One is a question of moral epistemology: how do human beings become aware of, or acquire knowledge or belief about, moral good and evil, right and wrong, duty and obligation? Ethical theorists and theologians of the day held, variously, that moral good and evil are discovered: (a) by reason in some of its uses (Hobbes, Locke, Clarke), (b) by divine revelation (Filmer), (c) by conscience or reflection on one's (other) impulses (Butler), or (d) by a moral sense as understood by Shaftesbury or Hutcheson (an emotional responsiveness manifesting itself in approval or disapproval). Hume sides with the moral sense theorists: we gain awareness of moral good and evil by experiencing the pleasure of approval and the uneasiness of disapproval when we contemplate a character trait or action from an imaginatively sensitive and unbiased point of view. Hume argues against the rationalists that although reason is needed to discover the facts of any concrete situation and the general social impact of a trait of character or a practice over time, reason alone is insufficient to yield a judgment that something is virtuous or vicious. In the last analysis, the facts as known must trigger a response by sentiment or “taste.”

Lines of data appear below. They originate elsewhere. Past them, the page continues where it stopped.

(** * Parallel maximum and parallel prefix sum (OpenMP): a shallow embedding

    The development follows [parallel_maximum.cpp] and [prefix_sum_scan.cpp].

    - A [vector<int>] is a [list Z]; [v[i]] is [nth i v 0] and the assignment
      [v[i] = x] is stdpp's [<[i:=x]> v] (an index outside the vector is
      undefined behaviour in C++; the model leaves the vector unchanged).
    - The elements are 32-bit [int]s: [+] and [+=] on elements are written
      with their two's complement wrap-around ([add32]).
    - Indices and loop counters are [nat]s.  This is exact as long as no index
      expression leaves the [int] range, which is the case for arrays of at
      most [2^30] elements.  The two scalar computations on the size of the
      array, the halving loop that counts the levels and the shift
      [1 << log_n], are modelled on [Z] with their wrap-around.
    - [#pragma omp parallel for] over [i = 0, step, 2*step, ...] is the loop
      [omp_for], which runs the iterations in index order.  The index sets of
      two iterations are disjoint, so that running the iterations in any
      other order computes the same (section [ParallelFor]).
    - [#pragma omp parallel] with a body that asks for its thread number is
      run by the threads [0 .. team - 1] of the team that the runtime forms
      for the region.  The code sizes its chunks with
      [num_threads = omp_get_max_threads()], an upper bound of the size of the
      team, and never asks for the size itself: [num_threads] and [team] are
      two parameters of the model.  The threads of a region write disjoint
      elements; the model runs them in the order of their numbers.
    - What a function prints is part of what it returns, where a property
      is about it. *)

From stdpp Require Import base numbers list.

Local Open Scope nat_scope.
(** * git-rewrite-commits: quality scoring, redaction and orchestration

    A shallow embedding of [src/index.ts] (class [GitCommitRewriter]), of
    [createProvider] and of the command line of [ClaudeCodeProvider].

    Text is a sequence of characters, [list ascii]; the characters are the
    code units 0..255.  The regular expressions of the source are kept as
    syntax trees and run by a backtracking matcher that follows the
    ECMAScript semantics of the constructs the source uses: greedy and lazy
    quantifiers, alternation in order, capture groups, [^] and [$] with the
    [m] flag, the [i] flag, positive lookahead and the global [replace]. *)

From Stdlib Require Import Ascii String Bool Arith ZArith Lia List.
Import ListNotations.

Set Implicit Arguments.

Definition text := list ascii.

(** String literals of the source are written [str DQ...DQ]. *)
Definition str (s : string) : text := list_ascii_of_string s.

Definition code (c : ascii) : nat := nat_of_ascii c.

Definition chr (n : nat) : ascii := ascii_of_nat n.

(** ** Characters *)

Module Chars.

Definition in_range (lo hi c : ascii) : bool :=
  (code lo <=? code c) && (code c <=? code hi).

Definition is_lower (c : ascii) : bool := in_range "a" "z" c.
Definition is_upper (c : ascii) : bool := in_range "A" "Z" c.
Definition is_digit (c : ascii) : bool := in_range "0" "9" c.
Definition is_alnum (c : ascii) : bool := is_lower c || is_upper c || is_digit c.

(** [toUpperCase] and [toLowerCase] on one character (ASCII letters). *)
Definition upper (c : ascii) : ascii :=
  if is_lower c then chr (code c - 32) else c.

A related but more metaphysical controversy would be stated thus today: what is the source or foundation of moral norms? In Hume's day this is the question what is the ground of moral obligation (as distinct from what is the faculty for acquiring moral knowledge or belief). Moral rationalists of the period such as Clarke (and in some moods, Hobbes and Locke) argue that moral standards or principles are requirements of reason — that is, that the very rationality of right actions is the ground of our obligation to perform them. Divine voluntarists of the seventeenth and eighteenth centuries such as Samuel Pufendorf claim that moral obligation or requirement, if not every sort of moral standard, is the product of God's will. The moral sense theorists (Shaftesbury and Hutcheson) and Butler see all requirements to pursue goodness and avoid evil as consequent upon human nature, which is so structured that a particular feature of our consciousness (whether moral sense or conscience) evaluates the rest. Hume sides with the moral sense theorists on this question: it is because we are the kinds of creatures we are, with the dispositions we have for pain and pleasure, the kinds of familial and friendly interdependence that make up our life together, and our approvals and disapprovals of these, that we are bound by moral requirements at all.
Closely connected with the issue of the foundations of moral norms is the question whether moral requirements are natural or conventional. Hobbes and Mandeville see them as conventional, and Shaftesbury, Hutcheson, Locke, and others see them as natural. Hume mocks Mandeville's contention that the very concepts of vice and virtue are foisted on us by scheming politicians who plan thereby to manage us more easily. If there were nothing in our experience and no sentiments in our minds to give rise to the concept of virtue, Hume says, no lavish praise of heroes could generate such a concept. Nonetheless, Hume thinks natural impulses of humanity and dispositions to approve cannot entirely account for our virtue of justice; a correct analysis of that requires the thesis that mankind, an “inventive species,” has cooperatively constructed rules of property and promise. Thus he takes an intermediate position.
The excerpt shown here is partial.